### [Data for this task]
(* ===== verification/DiagWorker.v ===== *)
(** * [diag_worker.c]: background diagnostics workers and their registry.

    One worker thread per project runs TaskJuggler against successive snapshots.
    The worker is a state machine whose transitions are the critical sections
    and the run in between; the registry is the coordinator's list of workers. *)

From S2P Require Import Prelude Syntax MutJson Store Assembly Revalidate Diagnostics.

Inductive tj3_mode : Set := TJ3_FULL | TJ3_SYNTAX_ONLY.

#[global] Instance tj3_mode_eq_dec : EqDecision tj3_mode.
Proof. solve_decision. Defined.

(** ** One worker *)

(** [w_running] is the snapshot [run_once] holds between two visits to the
    lock; [w_exited] tells that the thread returned. *)
Record diag_worker : Set := mkWorker {
  w_pending : option workspace_snapshot;
  w_stop : bool;
  w_clear_on_stop : bool;
  w_last_published : option diag_set;
  w_running : option workspace_snapshot;
  w_exited : bool
}.

(** [diag_worker_spawn]. *)
Definition diag_worker_spawn : diag_worker := mkWorker None false false None None false.

Section Worker.
Context `{Writer}.
Variables (project_id : string) (mode : tj3_mode).
(** [tj3_collect_project]: TaskJuggler's own diagnostics, appended to a set. *)
Variable tj3_collect_project : workspace_snapshot -> nat -> tj3_mode -> diag_set -> diag_set.

(** The set [run_once] builds. *)
Definition collect (ws : workspace_snapshot) : diag_set :=
  match list_find (fun p => wp_id p = Some project_id) (ws_projects ws) with
  | Some (i, _) => tj3_collect_project ws i mode (diag_collect_cc_missing ws i diag_set_new)
  | None => diag_set_new
  end.

(** The critical sections of the coordinator and of the thread. *)
Definition diag_worker_request (ws : workspace_snapshot) (w : diag_worker) : diag_worker :=
  mkWorker (Some ws) (w_stop w) (w_clear_on_stop w) (w_last_published w) (w_running w) (w_exited w).
Definition diag_worker_retire (clear : bool) (w : diag_worker) : diag_worker :=
  mkWorker (w_pending w) true clear (w_last_published w) (w_running w) (w_exited w).
Definition take_pending (ws : workspace_snapshot) (w : diag_worker) : diag_worker :=
  mkWorker None (w_stop w) (w_clear_on_stop w) (w_last_published w) (Some ws) (w_exited w).
(** [run_once], up to its publication. *)
Definition run_once (ws : workspace_snapshot) (w : diag_worker) : diag_worker * list publication :=
  let set := collect ws in
  (mkWorker (w_pending w) (w_stop w) (w_clear_on_stop w) (Some set) None (w_exited w),
   diag_set_publish (Some set) (w_last_published w)).
Definition clear_published (prev : option diag_set) : list publication :=
  match prev with
  | None => []
  | Some prev => diag_set_publish (Some diag_set_new) (Some prev)
  end.
(** The end of [diag_worker_main]. *)
Definition exit_thread (w : diag_worker) : diag_worker * list publication :=
  (mkWorker None true (w_clear_on_stop w) None None true,
   if w_clear_on_stop w then clear_published (w_last_published w) else []).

### [What you need to do]
Reproduce each line of the material that mentions "option".

### [Output for this exercise]
  w_pending : option workspace_snapshot;
  w_last_published : option diag_set;
  w_running : option workspace_snapshot;
Definition clear_published (prev : option diag_set) : list publication :=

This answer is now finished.